Cuando Alejandra la vio se le rompió el corazón. La abrazó con fuerza y las dos se quedaron así largo tiempo, ceñidas por el afecto que las unía desde la muerte de su madre, sin ningún otro lazo más que el infinito amor de dos hermanas dispuestas a darlo todo, para protegerse una a otra de cualquier tipo de adversidad.
-¿Cómo has pasado esta semana?- preguntó Alejandra.
-Bien, querida, ¿y vos? – dijo Cristina mirándola con ternura.
-Como siempre, sin mucho que hacer- contestó Alejandra.
-Yo en cambio tuve una semana ajetreada, pero positiva- dijo Cristina.
-¿Qué hiciste corazón?, haber, contame…- preguntó Alejandra resignada ya que evidentemente empezaba de nuevo el delirio patológico de su mente perturbada.
-Si te cuento no vas a creer lo que me sucedió en el viaje a París.
-¿Que te sucedió?- preguntó Alejandra con tristeza.
-En un paseo por la Rue de Rivoli, justo a la salida del Museo del Louvre, conocí a un tipo que me cambió la vida.
-¿Si, y cómo es él?.
– Debo reconocer que al principio me pareció algo ambiguo porque después de hacer el amor cayó en un incómodo silencio que se prolongó por varias horas, pero al día siguiente estaba con las valijas listas para venirse conmigo e incluso habla de matrimonio.
-¿Entonces está acá?- preguntó Alejandra.
– Si, viene a buscarme y vas a conocerlo personalmente, pero te anticipo que es algo tímido, aunque habla muy bien nuestro idioma – aseguró Cristina con entusiasmo.
-¿Pero cómo es que viajaste en tu situación?- preguntó Alejandra como un último intento de traerla a la realidad.
-Pues, por mi trabajo – respondió Cristina desconcertada.
-¿Vos sabes que es lo que te está pasando?- pregunto con desesperación Alejandra.
– Si, que por primera vez en la vida soy feliz y que quiero que compartas con nosotros esta felicidad. Te prometo que pronto te llevaré conmigo y nos iremos a vivir a París – dijo Cristina.
Alejandra no pudo más y rompió en llanto. Era insoportable verla en ese estado de desequilibrio mental que evidentemente se incrementaba semana a semana. La abrazó con fuerza y tras despedirse corrió hacia la salida sin mirar atrás pero la detuvieron unos metros antes de llegar a la puerta.
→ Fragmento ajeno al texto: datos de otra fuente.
(* ===== verification/Replacer.v ===== *)
(** Placeholders (src/go/caddy/caddy/caddyhttp/httpserver/replacer.go, and the
    names of caddytls/config.go they print): the text {name} is replaced by a
    value of the request or of its answer, a brace after a backslash is none.

    What a placeholder stands for depends on the request, on the recorder of the
    answer and on the clock, which are arguments; to ask for the body of the
    request reads it, so that a replacement is a step on the replacer. *)
From S2P Require Import Prelude GoText NetIP NetUrl GoHttp.
From Stdlib Require Import ZArith Lia Ascii.
From stdpp Require Import base gmap strings list.

Open Scope string_scope.
Open Scope Z_scope.
Open Scope go_scope.

(** ** The writer that keeps the first bytes of a body *)

Definition MaxLogBodySize : Z := 100 * 1024.

Record limitWriter := mkLimit { lw_w : string; lw_remain : Z }.

Definition newLimitWriter (max : Z) : limitWriter := mkLimit EmptyString max.

Definition str_len (s : string) : Z := Z.of_nat (String.length s).

Definition limit_Write (p : string) (lw : limitWriter) : limitWriter * Z :=
  if lw_remain lw <=? 0 then (lw, str_len p)
  else
    let p := if lw_remain lw <? str_len p then take_str (Z.to_nat (lw_remain lw)) p else p in
    (mkLimit (lw_w lw +:+ p) (lw_remain lw - str_len p), str_len p).

(** ** Requests *)

(** The fields of a certificate, the ones the package only prints as they are printed *)
Record Certificate := mkCertificate {
  Raw : list Z; Issuer : string; Subject : string; SerialNumber : string;
  NotBefore : string; NotAfter : string; RemainingDays : Z
}.

Record ConnectionState := mkTls { Version : Z; CipherSuite : Z; PeerCertificates : list Certificate }.

(** What is left of a body: what the reads return, and the error at the end *)
Record body := mkBody { chunks : list string; b_err : error }.

Record Request := mkRequest {
  Method : string; r_Header : header; r_TLS : option ConnectionState; r_Host : string; r_URL : URL;
  Proto : string; RemoteAddr : string;
  OriginalURL : URL;             (* of the context; the zero URL where it is not set *)
  RequestID : string;
  Mitm : option bool
}.

Record Recorder := mkRecorder { rr_Header : header; rr_status : Z; rr_size : Z; rr_latency : Z }.

Record replacer := mkReplacer {
  customReplacements : gmap string string;
  emptyValue : string;
  responseRecorder : option Recorder;
  request : Request;
  r_Body : option body;
  requestBody : limitWriter
}.

(** The values that other replacers of the request share *)
Definition NewReplacer (existing : option (limitWriter * gmap string string)) (r : Request) (b : option body)
    (rr : option Recorder) (empty : string) : replacer :=
  match existing with
  | Some (rb, custom) => mkReplacer custom empty rr r b rb
  | None => mkReplacer ∅ empty rr r b (newLimitWriter MaxLogBodySize)
  end.
Definition replacePort (originalURL newPort : string) : string :=
  match Parse originalURL with
  | inr _ => originalURL
  | inl parsedURL =>
      let parsedHost := match SplitHostPort (Host parsedURL) with Some (h, _) => h | None => Host parsedURL end in
      URLString (set_Host (JoinHostPort parsedHost newPort) parsedURL)
  end.

(** Whether a candidate is unhealthy *)
Definition unhealthy (hc : HealthCheck) (isSrv : bool) (addr : string) : bool :=
  let hostURL := (if negb isSrv && bool_decide (hc_Port hc <> EmptyString) then replacePort addr (hc_Port hc) else addr) +:+ hc_Path hc in
  if NewRequestErr hostURL then true
  else match Do hostURL (if decide (hc_Host hc = EmptyString) then None else Some (hc_Host hc)) with
       | inr _ => true
       | inl (StatusCode, body) =>
           if (StatusCode <? 200) || (400 <=? StatusCode) then true
           else if decide (hc_ContentString hc = EmptyString) then false
           else match body with inr _ => true | inl buf => negb (StrContains buf (hc_ContentString hc)) end
       end.

Definition set_health (v : Z) (result : string) (h : UpstreamHost) : UpstreamHost :=
  mkHost (Conns h) (MaxConns h) (Name h) (UpstreamHeaders h) (DownstreamHeaders h) (FailTimeout h) (CheckDown h) (WithoutPathPrefix h)
    (h_ReverseProxy h) (Fails h) v (Some result) (UpstreamHeaderReplacements h) (DownstreamHeaderReplacements h).

Definition check_host (hc : HealthCheck) (host : UpstreamHost) : UpstreamHost :=
  match resolveHost (Name host) with
  | inr err => set_health 1 err host
  | inl (candidates, isSrv) =>
      let unhealthyCount := length (List.filter (unhealthy hc isSrv) candidates) in
      if Nat.eqb unhealthyCount (length candidates) then set_health 1 "Failed" host else set_health 0 "OK" host
  end.

Definition healthCheck (u : staticUpstream) : staticUpstream := set_Hosts (map (check_host (u_HealthCheck u)) (Hosts u)) u.

(** time.NewTicker, the first check, and one for every tick *)
Definition HealthCheckWorker (ticks : nat) (u : staticUpstream) : go staticUpstream :=
  if hc_Interval (u_HealthCheck u) <=? 0 then Panic "non-positive interval for NewTicker"
  else Ret (Nat.iter (S ticks) healthCheck u).

(** The name that connections to a service look up (srvDialerFunc) *)
Definition dialed_service (rp : ReverseProxy) : go (option string) :=
  match rp_Transport rp with
  | TunedTransport (Some service) _ _ _ =>
      match LookupSRV service with
      | inr _ => Ret None
      | inl [] => Panic "index out of range"
      | inl ((target, port) :: _) => Ret (Some (target +:+ ":" +:+ Itoa port))
      end
  | _ => Ret None
  end.
End Health.

(** ** Lemmas: selection *)

Definition none_available (pool : HostPool) : Prop := forall h, h ∈ pool -> Available h = false.
Definition available_at (pool : HostPool) (k : nat) : Prop := exists h, pool !! k = Some h /\ Available h = true.

Lemma random_sound rand pool i count best k : random_loop rand pool i count best = Some k ->
  best = Some k \/ exists j, k = (i + j)%nat /\ available_at pool j.
Proof.
  revert i count best. induction pool as [|h pool IH]; intros i count best; cbn [random_loop]; [auto|].
  destruct (Available h) eqn:Ea; cbn [negb]; intros H; apply IH in H as [H | (j & -> & ha & Hj & Ha)].
  - destruct (_ =? 0); [|by left]. injection H as <-. right. exists O. split; [lia|]. by exists h.
  - right. exists (S j). split; [lia|]. by exists ha.
  - by left.
  - right. exists (S j). split; [lia|]. by exists ha.
Qed.

Lemma random_complete rand pool i count best : ((0 < count)%nat -> best <> None) ->
  random_loop rand pool i count best = None -> best = None /\ none_available pool.
Proof.
  revert i count best. induction pool as [|h pool IH]; intros i count best Hc; cbn [random_loop].
  - intros ->. split; [done|]. intros h Hh. by apply elem_of_nil in Hh.
  - destruct (Available h) eqn:Ea; cbn [negb]; intros H.
    + apply IH in H as [H _].
      * destruct count as [|count]; [by rewrite Z.rem_1_r in H|]. destruct (_ =? 0); [done|]. by destruct Hc; [lia|].
      * intros _. destruct count as [|count]; [by rewrite Z.rem_1_r|]. destruct (_ =? 0); [done|]. apply Hc. lia.
    + apply IH in H as [H1 H2]; [|done]. split; [done|]. intros h' [->|Hh]%elem_of_cons; auto.
Qed.

(** What LeastConn knows of the hosts it has seen *)
Definition least_state (pre : HostPool) (count least : Z) (best : option nat) : Prop :=
  match best with
  | None => count = 0 /\ least = max_int /\ none_available pre
  | Some k => 1 <= count /\ exists h, pre !! k = Some h /\ Available h = true /\ Conns h = least /\
      forall h', h' ∈ pre -> Available h' = true -> least <= Conns h'
  end.

Definition least_result (pool : HostPool) (res : option nat) : Prop :=
  match res with
  | None => none_available pool
  | Some k => exists h, pool !! k = Some h /\ Available h = true /\
      forall h', h' ∈ pool -> Available h' = true -> Conns h <= Conns h'
  end.

Lemma least_skip pre h count least best : least_state pre count least best ->
  (Available h = true -> best <> None /\ least <= Conns h) -> least_state (pre ++ [h]) count least best.
Proof.
  destruct best as [k|]; cbn.
  - intros (Hc & h0 & Hk & Ha & Hl & Hall) Hh. split; [done|]. exists h0.
    split; [by apply lookup_app_l_Some|]. split_and!; [done..|].
    intros h' [Hi|Hi%list_elem_of_singleton]%elem_of_app Ha'; [auto | subst; by apply Hh].
  - intros (-> & -> & Hn) Hh. split_and!; [done..|].
    intros h' [Hi|Hi%list_elem_of_singleton]%elem_of_app; [auto|]. subst h'. destruct (Available h); [by destruct Hh | done].
Qed.

Lemma least_new pre h count : 1 <= count -> Available h = true ->
  (forall h', h' ∈ pre -> Available h' = true -> Conns h <= Conns h') ->
  least_state (pre ++ [h]) count (Conns h) (Some (length pre)).
Proof.
  intros Hc Ha Hall. split; [done|]. exists h. split; [by apply list_lookup_middle|]. split_and!; [done..|].
  intros h' [Hi|Hi%list_elem_of_singleton]%elem_of_app Ha'; [auto | subst; lia].
Qed.

Lemma least_spec rand rest pre n count least best : (forall h, h ∈ rest -> Conns h <= max_int) ->
  least_state pre count least best ->
  least_result (pre ++ rest) (least_loop rand rest (length pre) n count least best).
Proof.
  revert pre n count least best. induction rest as [|h rest IH]; intros pre n count least best Hm Hs; cbn [least_loop].
  - rewrite app_nil_r. destruct best as [k|]; cbn in *; [|tauto]. destruct Hs as (_ & h & ? & ? & <- & ?). by exists h.
  - assert (Conns h <= max_int) as Hh by (apply Hm; by left).
    rewrite (cons_middle h pre rest), app_assoc. replace (S (length pre)) with (length (pre ++ [h])) by (rewrite length_app; cbn; lia).
    destruct (Available h) eqn:Ea; cbn [negb].
    2: { apply IH; [intros; apply Hm; by right|]. apply least_skip; [done|]. by rewrite Ea. }
    assert (forall h', h' ∈ pre -> Available h' = true -> least <= Conns h') as Hall.
    { destruct best; cbn in Hs; [destruct Hs as (_ & ? & _ & _ & _ & H); exact H|].
      destruct Hs as (_ & _ & Hn). intros h' Hi Ha'. by rewrite (Hn h' Hi) in Ha'. }
    destruct (Conns h <? least) eqn:El; [apply Z.ltb_lt in El | apply Z.ltb_ge in El].
    + rewrite Z.eqb_refl. cbn [Z.add]. rewrite Z.rem_1_r. cbn [Z.eqb]. apply IH; [intros; apply Hm; by right|].
      apply least_new; [lia | done|]. intros h' Hi Ha'. specialize (Hall h' Hi Ha'). lia.
    + destruct (Conns h =? least) eqn:Ee; [apply Z.eqb_eq in Ee | apply Z.eqb_neq in Ee].
      * apply IH; [intros; apply Hm; by right|]. destruct (Z.rem _ _ =? 0) eqn:Er.
        -- rewrite <- Ee. apply least_new; [destruct best; cbn in Hs; lia | done | by rewrite Ee].
        -- destruct best as [k|]; cbn in Hs.
           ++ apply least_skip; [|intros _; split; [done | lia]]. destruct Hs as (Hc & Hs). split; [lia | exact Hs].
           ++ destruct Hs as (-> & _). by rewrite Z.rem_1_r in Er.
      * apply IH; [intros; apply Hm; by right|]. apply least_skip; [done|]. intros _. split; [|lia].
        destruct best; [done|]. cbn in Hs. destruct Hs as (_ & -> & _). lia.
Qed.

(** *** Probing *)

Section Probes.
Context (pool : HostPool) (small : 0 < Z.of_nat (length pool) < 2 ^ 32).

Lemma poolLen_eq : poolLen pool = Z.of_nat (length pool).
Proof using small. unfold poolLen. apply wrapU_small. unfold is_u. lia. Qed.

Lemma host_at_ok i : exists h, host_at pool i = Ret (Z.to_nat (i mod Z.of_nat (length pool)), h) /\
  pool !! Z.to_nat (i mod Z.of_nat (length pool)) = Some h.
Proof using small.
  unfold host_at. rewrite poolLen_eq. destruct (Z.eqb_spec (Z.of_nat (length pool)) 0); [lia|].
  pose proof (Z.mod_pos_bound i (Z.of_nat (length pool))).
  destruct (lookup_lt_is_Some_2 pool (Z.to_nat (i mod Z.of_nat (length pool)))) as [h Hh]; [lia|].
  exists h. by rewrite Hh.
Qed.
Cristina se quedó sentada junto al ventanal, impotente y apenada mientras veía horrorizada la manera salvaje en que los enfermeros, entre forcejeos y gritos arrastraban a su hermana hacia el pasillo de los internos. Con lágrimas en los ojos se tapó los oídos para no escuchar los alaridos desquiciados de Alejandra que paulatinamente se desvanecieron en los oscuros laberintos del hospital. Miró por la ventana hacia abajo y vio a su novio francés que la esperaba sentado en el amplio jardín que rodeaba el edificio. En ese momento se sintió más segura que nunca de que estaba enamorada, de que era la mujer más feliz del mundo y de que ella, su novio y su querida hermana definitivamente viajarían juntos a París.